For the purification of the D2R-bromocriptine-G_i-scFv16 complex, cell pellets from 2 L culture were resuspended in a low salt buffer containing 20 mM HEPES, pH 7.4, 100 mM NaCl, 5 mM MgCl₂, 5 mM CaCl₂, 25 mU/mL Apyrase, protease inhibitor cocktail and 10 μM bromocriptine (TargetMol). The cell pellets were homogenized and incubated at room temperature for 1 h. The sample was centrifuged at 65,000 × g for 30 min, then the membranes were resuspended in buffer containing 20 mM HEPES, pH 7.4, 100 mM NaCl, protease inhibitor cocktail, 10 mM imidazole, 0.5% Lauryl Maltose Neopentyl Glycol (LMNG, Anatrace), 0.1% CHS and 10 μM bromocriptine. The membranes were solubilized at 4°C for 2 h, then the supernatant was collected by centrifugation and incubated with TALON resin (Takara Clontech) at 4°C for 3 h. The resin was washed with 10 column volumes of Wash Buffer I containing 20 mM HEPES, pH 7.4, 100 mM NaCl, 15 mM imidazole, 0.1% LMNG, 0.02% CHS, 10 μM bromocriptine and with 10 column volumes of Wash Buffer II containing 20 mM HEPES, pH 7.4, 100 mM NaCl, 20 mM imidazole, 0.01% LMNG, 0.005% GDN (Anatrace), 0.003% CHS, 10 μM bromocriptine. The complex was then eluted with 5 column volumes of Elution Buffer containing 20 mM HEPES, pH 7.4, 100 mM NaCl, 250 mM imidazole, 0.01% LMNG, 0.005% GDN, 0.003% CHS and 10 μM bromocriptine. The complex was concentrated to 0.5 mL using centrifugal filters with a 100 kDa molecular weight cut-off (ThermoFisher) and loaded onto a Superdex 200 10/300 GL increase column pre-equilibrated with Size Buffer containing 20 mM HEPES, pH 7.4, 100 mM NaCl, 0.00075% LMNG, 0.00025% GDN, 0.00015% CHS, and 10 μM bromocriptine. The fractions of monomeric complex were collected and concentrated to 20 mg mL⁻¹ for electron microscopy experiments.

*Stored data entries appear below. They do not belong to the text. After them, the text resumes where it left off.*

(** Position of a parameter in its declaration. *)
Definition ParamName_index (p : ParamName) : nat :=
  match p with
  | AddIntegerCpuIntercept => 0 | AddIntegerCpuSlope => 1 | AddIntegerMemIntercept => 2
  | AddIntegerMemSlope => 3 | AndByteStringCpuIntercept => 4 | AndByteStringCpuSlope1 => 5
  | AndByteStringCpuSlope2 => 6 | AndByteStringMemIntercept => 7 | AndByteStringMemSlope => 8
  | AppendByteStringCpuIntercept => 9 | AppendByteStringCpuSlope => 10 | AppendByteStringMemIntercept => 11
  | AppendByteStringMemSlope => 12 | AppendStringCpuIntercept => 13 | AppendStringCpuSlope => 14
  | AppendStringMemIntercept => 15 | AppendStringMemSlope => 16 | BDataCpu => 17 | BDataMem => 18
  | Blake2b224CpuIntercept => 19 | Blake2b224CpuSlope => 20 | Blake2b224Mem => 21
  | Blake2b256CpuIntercept => 22 | Blake2b256CpuSlope => 23 | Blake2b256Mem => 24 | BlsG1AddCpu => 25
  | BlsG1AddMem => 26 | BlsG1CompressCpu => 27 | BlsG1CompressMem => 28 | BlsG1EqualCpu => 29
  | BlsG1EqualMem => 30 | BlsG1HashToGroupCpuIntercept => 31 | BlsG1HashToGroupCpuSlope => 32
  | BlsG1HashToGroupMem => 33 | BlsG1MultiScalarMulCpuIntercept => 34 | BlsG1MultiScalarMulCpuSlope => 35
  | BlsG1MultiScalarMulMem => 36 | BlsG1NegCpu => 37 | BlsG1NegMem => 38 | BlsG1ScalarMulCpuIntercept => 39
  | BlsG1ScalarMulCpuSlope => 40 | BlsG1ScalarMulMem => 41 | BlsG1UncompressCpu => 42
  | BlsG1UncompressMem => 43 | BlsG2AddCpu => 44 | BlsG2AddMem => 45 | BlsG2CompressCpu => 46
  | BlsG2CompressMem => 47 | BlsG2EqualCpu => 48 | BlsG2EqualMem => 49 | BlsG2HashToGroupCpuIntercept => 50
  | BlsG2HashToGroupCpuSlope => 51 | BlsG2HashToGroupMem => 52 | BlsG2MultiScalarMulCpuIntercept => 53
  | BlsG2MultiScalarMulCpuSlope => 54 | BlsG2MultiScalarMulMem => 55 | BlsG2NegCpu => 56 | BlsG2NegMem => 57
  | BlsG2ScalarMulCpuIntercept => 58 | BlsG2ScalarMulCpuSlope => 59 | BlsG2ScalarMulMem => 60
  | BlsG2UncompressCpu => 61 | BlsG2UncompressMem => 62 | BlsFinalVerifyCpu => 63 | BlsFinalVerifyMem => 64
  | BlsMillerLoopCpu => 65 | BlsMillerLoopMem => 66 | BlsMulMlResultCpu => 67 | BlsMulMlResultMem => 68
  | ByteStringToIntegerCpuC0 => 69 | ByteStringToIntegerCpuC1 => 70 | ByteStringToIntegerCpuC2 => 71
  | ByteStringToIntegerMemIntercept => 72 | ByteStringToIntegerMemSlope => 73 | CekApplyCpu => 74
  | CekApplyMem => 75 | CekBuiltinCpu => 76 | CekBuiltinMem => 77 | CekCaseCpu => 78 | CekCaseMem => 79
  | CekConstCpu => 80 | CekConstMem => 81 | CekConstrCpu => 82 | CekConstrMem => 83 | CekDelayCpu => 84
  | CekDelayMem => 85 | CekForceCpu => 86 | CekForceMem => 87 | CekLamCpu => 88 | CekLamMem => 89
  | CekStartupCpu => 90 | CekStartupMem => 91 | CekVarCpu => 92 | CekVarMem => 93 | ChooseDataCpu => 94
  | ChooseDataMem => 95 | ChooseListCpu => 96 | ChooseListMem => 97 | ChooseUnitCpu => 98
  | ChooseUnitMem => 99 | ComplementByteStringCpuIntercept => 100 | ComplementByteStringCpuSlope => 101
  | ComplementByteStringMemIntercept => 102 | ComplementByteStringMemSlope => 103
  | ConsByteStringCpuIntercept => 104 | ConsByteStringCpuSlope => 105 | ConsByteStringMemIntercept => 106
  | ConsByteStringMemSlope => 107 | ConstrDataCpu => 108 | ConstrDataMem => 109
  | CountSetBitsCpuIntercept => 110 | CountSetBitsCpuSlope => 111 | CountSetBitsMem => 112
  | DecodeUtf8CpuIntercept => 113 | DecodeUtf8CpuSlope => 114 | DecodeUtf8MemIntercept => 115
  | DecodeUtf8MemSlope => 116 | DivideIntegerCpuConstant => 117 | DivideIntegerCpuC00 => 118
  | DivideIntegerCpuC01 => 119 | DivideIntegerCpuC02 => 120 | DivideIntegerCpuC10 => 121
  | DivideIntegerCpuC11 => 122 | DivideIntegerCpuC20 => 123 | DivideIntegerCpuIntercept => 124
  | DivideIntegerCpuMinimum => 125 | DivideIntegerCpuSlope => 126 | DivideIntegerMemIntercept => 127
  | DivideIntegerMemMinimum => 128 | DivideIntegerMemSlope => 129 | DropListCpuIntercept => 130
  | DropListCpuSlope => 131 | DropListMem => 132 | EncodeUtf8CpuIntercept => 133 | EncodeUtf8CpuSlope => 134
  | EncodeUtf8MemIntercept => 135 | EncodeUtf8MemSlope => 136 | EqualsByteStringCpuConstant => 137
  | EqualsByteStringCpuIntercept => 138 | EqualsByteStringCpuSlope => 139 | EqualsByteStringMem => 140
  | EqualsDataCpuIntercept => 141 | EqualsDataCpuSlope => 142 | EqualsDataMem => 143
  | EqualsIntegerCpuIntercept => 144 | EqualsIntegerCpuSlope => 145 | EqualsIntegerMem => 146
  | EqualsStringCpuConstant => 147 | EqualsStringCpuIntercept => 148 | EqualsStringCpuSlope => 149
  | EqualsStringMem => 150 | ExpModIntegerCpuC00 => 151 | ExpModIntegerCpuC11 => 152
  | ExpModIntegerCpuC12 => 153 | ExpModIntegerMemIntercept => 154 | ExpModIntegerMemSlope => 155
  | FindFirstSetBitCpuIntercept => 156 | FindFirstSetBitCpuSlope => 157 | FindFirstSetBitMem => 158
  | FstPairCpu => 159 | FstPairMem => 160 | HeadListCpu => 161 | HeadListMem => 162 | IDataCpu => 163
  | IDataMem => 164 | IfThenElseCpu => 165 | IfThenElseMem => 166 | IndexArrayCpu => 167
  | IndexArrayMem => 168 | IndexByteStringCpu => 169 | IndexByteStringMem => 170
  | InsertCoinCpuIntercept => 171 | InsertCoinCpuSlope => 172 | InsertCoinMemIntercept => 173
  | InsertCoinMemSlope => 174 | IntegerToByteStringCpuC0 => 175 | IntegerToByteStringCpuC1 => 176
  | IntegerToByteStringCpuC2 => 177 | IntegerToByteStringMemIntercept => 178
  | IntegerToByteStringMemSlope => 179 | Keccak256CpuIntercept => 180 | Keccak256CpuSlope => 181
  | Keccak256Mem => 182 | LengthOfArrayCpu => 183 | LengthOfArrayMem => 184 | LengthOfByteStringCpu => 185
  | LengthOfByteStringMem => 186 | LessThanByteStringCpuIntercept => 187 | LessThanByteStringCpuSlope => 188
  | LessThanByteStringMem => 189 | LessThanEqualsByteStringCpuIntercept => 190
  | LessThanEqualsByteStringCpuSlope => 191 | LessThanEqualsByteStringMem => 192
  | LessThanEqualsIntegerCpuIntercept => 193 | LessThanEqualsIntegerCpuSlope => 194
  | LessThanEqualsIntegerMem => 195 | LessThanIntegerCpuIntercept => 196 | LessThanIntegerCpuSlope => 197
  | LessThanIntegerMem => 198 | ListDataCpu => 199 | ListDataMem => 200 | ListToArrayCpuIntercept => 201
  | ListToArrayCpuSlope => 202 | ListToArrayMemIntercept => 203 | ListToArrayMemSlope => 204
  | LookupCoinCpuIntercept => 205 | LookupCoinCpuSlope => 206 | LookupCoinMem => 207 | MapDataCpu => 208
  | MapDataMem => 209 | MkConsCpu => 210 | MkConsMem => 211 | MkNilDataCpu => 212 | MkNilDataMem => 213
  | MkNilPairDataCpu => 214 | MkNilPairDataMem => 215 | MkPairDataCpu => 216 | MkPairDataMem => 217
  | ModIntegerCpuConstant => 218 | ModIntegerCpuC00 => 219 | ModIntegerCpuC01 => 220
  | ModIntegerCpuC02 => 221 | ModIntegerCpuC10 => 222 | ModIntegerCpuC11 => 223 | ModIntegerCpuC20 => 224
  | ModIntegerCpuIntercept => 225 | ModIntegerCpuMinimum => 226 | ModIntegerCpuSlope => 227
  | ModIntegerMemIntercept => 228 | ModIntegerMemMinimum => 229 | ModIntegerMemSlope => 230
  | MultiplyIntegerCpuIntercept => 231 | MultiplyIntegerCpuSlope => 232 | MultiplyIntegerMemIntercept => 233
  | MultiplyIntegerMemSlope => 234 | NullListCpu => 235 | NullListMem => 236
  | OrByteStringCpuIntercept => 237 | OrByteStringCpuSlope1 => 238 | OrByteStringCpuSlope2 => 239
  | OrByteStringMemIntercept => 240 | OrByteStringMemSlope => 241 | QuotientIntegerCpuConstant => 242
  | QuotientIntegerCpuC00 => 243 | QuotientIntegerCpuC01 => 244 | QuotientIntegerCpuC02 => 245
  | QuotientIntegerCpuC10 => 246 | QuotientIntegerCpuC11 => 247 | QuotientIntegerCpuC20 => 248
  | QuotientIntegerCpuIntercept => 249 | QuotientIntegerCpuMinimum => 250 | QuotientIntegerCpuSlope => 251
  | QuotientIntegerMemIntercept => 252 | QuotientIntegerMemMinimum => 253 | QuotientIntegerMemSlope => 254
  | ReadBitCpu => 255 | ReadBitMem => 256 | RemainderIntegerCpuConstant => 257
  | RemainderIntegerCpuC00 => 258 | RemainderIntegerCpuC01 => 259 | RemainderIntegerCpuC02 => 260
  | RemainderIntegerCpuC10 => 261 | RemainderIntegerCpuC11 => 262 | RemainderIntegerCpuC20 => 263
  | RemainderIntegerCpuIntercept => 264 | RemainderIntegerCpuMinimum => 265 | RemainderIntegerCpuSlope => 266
  | RemainderIntegerMemIntercept => 267 | RemainderIntegerMemMinimum => 268 | RemainderIntegerMemSlope => 269
  | ReplicateByteCpuIntercept => 270 | ReplicateByteCpuSlope => 271 | ReplicateByteMemIntercept => 272
  | ReplicateByteMemSlope => 273 | Ripemd160CpuIntercept => 274 | Ripemd160CpuSlope => 275
  | Ripemd160Mem => 276 | RotateByteStringCpuIntercept => 277 | RotateByteStringCpuSlope => 278
  | RotateByteStringMemIntercept => 279 | RotateByteStringMemSlope => 280 | ScaleValueCpuIntercept => 281
  | ScaleValueCpuSlope => 282 | ScaleValueMemIntercept => 283 | ScaleValueMemSlope => 284
  | SerialiseDataCpuIntercept => 285 | SerialiseDataCpuSlope => 286 | SerialiseDataMemIntercept => 287
  | SerialiseDataMemSlope => 288 | Sha2256CpuIntercept => 289 | Sha2256CpuSlope => 290 | Sha2256Mem => 291
  | Sha3256CpuIntercept => 292 | Sha3256CpuSlope => 293 | Sha3256Mem => 294
  | ShiftByteStringCpuIntercept => 295 | ShiftByteStringCpuSlope => 296 | ShiftByteStringMemIntercept => 297
  | ShiftByteStringMemSlope => 298 | SliceByteStringCpuIntercept => 299 | SliceByteStringCpuSlope => 300
  | SliceByteStringMemIntercept => 301 | SliceByteStringMemSlope => 302 | SndPairCpu => 303
  | SndPairMem => 304 | SubtractIntegerCpuIntercept => 305 | SubtractIntegerCpuSlope => 306
  | SubtractIntegerMemIntercept => 307 | SubtractIntegerMemSlope => 308 | TailListCpu => 309
  | TailListMem => 310 | TraceCpu => 311 | TraceMem => 312 | UnBDataCpu => 313 | UnBDataMem => 314
  | UnConstrDataCpu => 315 | UnConstrDataMem => 316 | UnIDataCpu => 317 | UnIDataMem => 318
  | UnListDataCpu => 319 | UnListDataMem => 320 | UnMapDataCpu => 321 | UnMapDataMem => 322
  | UnValueDataCpuC0 => 323 | UnValueDataCpuC1 => 324 | UnValueDataCpuC2 => 325
  | UnValueDataMemIntercept => 326 | UnValueDataMemSlope => 327 | UnionValueCpuC00 => 328
  | UnionValueCpuC01 => 329 | UnionValueCpuC10 => 330 | UnionValueCpuC11 => 331
  | UnionValueMemIntercept => 332 | UnionValueMemSlope => 333 | ValueContainsCpuConstant => 334
  | ValueContainsCpuIntercept => 335 | ValueContainsCpuSlope1 => 336 | ValueContainsCpuSlope2 => 337
  | ValueContainsMem => 338 | ValueDataCpuIntercept => 339 | ValueDataCpuSlope => 340
  | ValueDataMemIntercept => 341 | ValueDataMemSlope => 342 | VerifyEcdsaSecp256k1SignatureCpu => 343
  | VerifyEcdsaSecp256k1SignatureMem => 344 | VerifyEd25519SignatureCpuIntercept => 345
  | VerifyEd25519SignatureCpuSlope => 346 | VerifyEd25519SignatureMem => 347
  | VerifySchnorrSecp256k1SignatureCpuIntercept => 348 | VerifySchnorrSecp256k1SignatureCpuSlope => 349
  | VerifySchnorrSecp256k1SignatureMem => 350 | WriteBitsCpuIntercept => 351 | WriteBitsCpuSlope => 352
  | WriteBitsMemIntercept => 353 | WriteBitsMemSlope => 354 | XorByteStringCpuIntercept => 355
  | XorByteStringCpuSlope1 => 356 | XorByteStringCpuSlope2 => 357 | XorByteStringMemIntercept => 358
  | XorByteStringMemSlope => 359
  end.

Cryo-EM grid preparation and data collection

For the cryo-EM grids preparation, 3 μL purified D1R-SKF81297-G_s-Nb35 complex at the concentration about 27 mg mL⁻¹, D1R-SKF83959-G_s-Nb35 complex at the concentration about 23 mg mL⁻¹, D1R-apomorphine-miniG_s-Nb35 complex at the concentration of 35 mg mL⁻¹, and D2R-bromocriptine-G_i-scFv16 complex at the concentration of 20 mg mL⁻¹ were applied individually to a glow-discharged holey carbon EM grid (Quantifoil, Au200 R1.2/1.3) in a Vitrobot chamber (FEI Vitrobot Mark IV). Protein concentration was determined by absorbance at 280 nm using a Nanodrop 2000 Spectrophotometer (Thermo Fisher Scientific). The Vitrobot chamber was set to 100% humidity at 4°C. The sample-coated grids were blotted before plunge-freezing into liquid ethane and stored in liquid nitrogen for data collection.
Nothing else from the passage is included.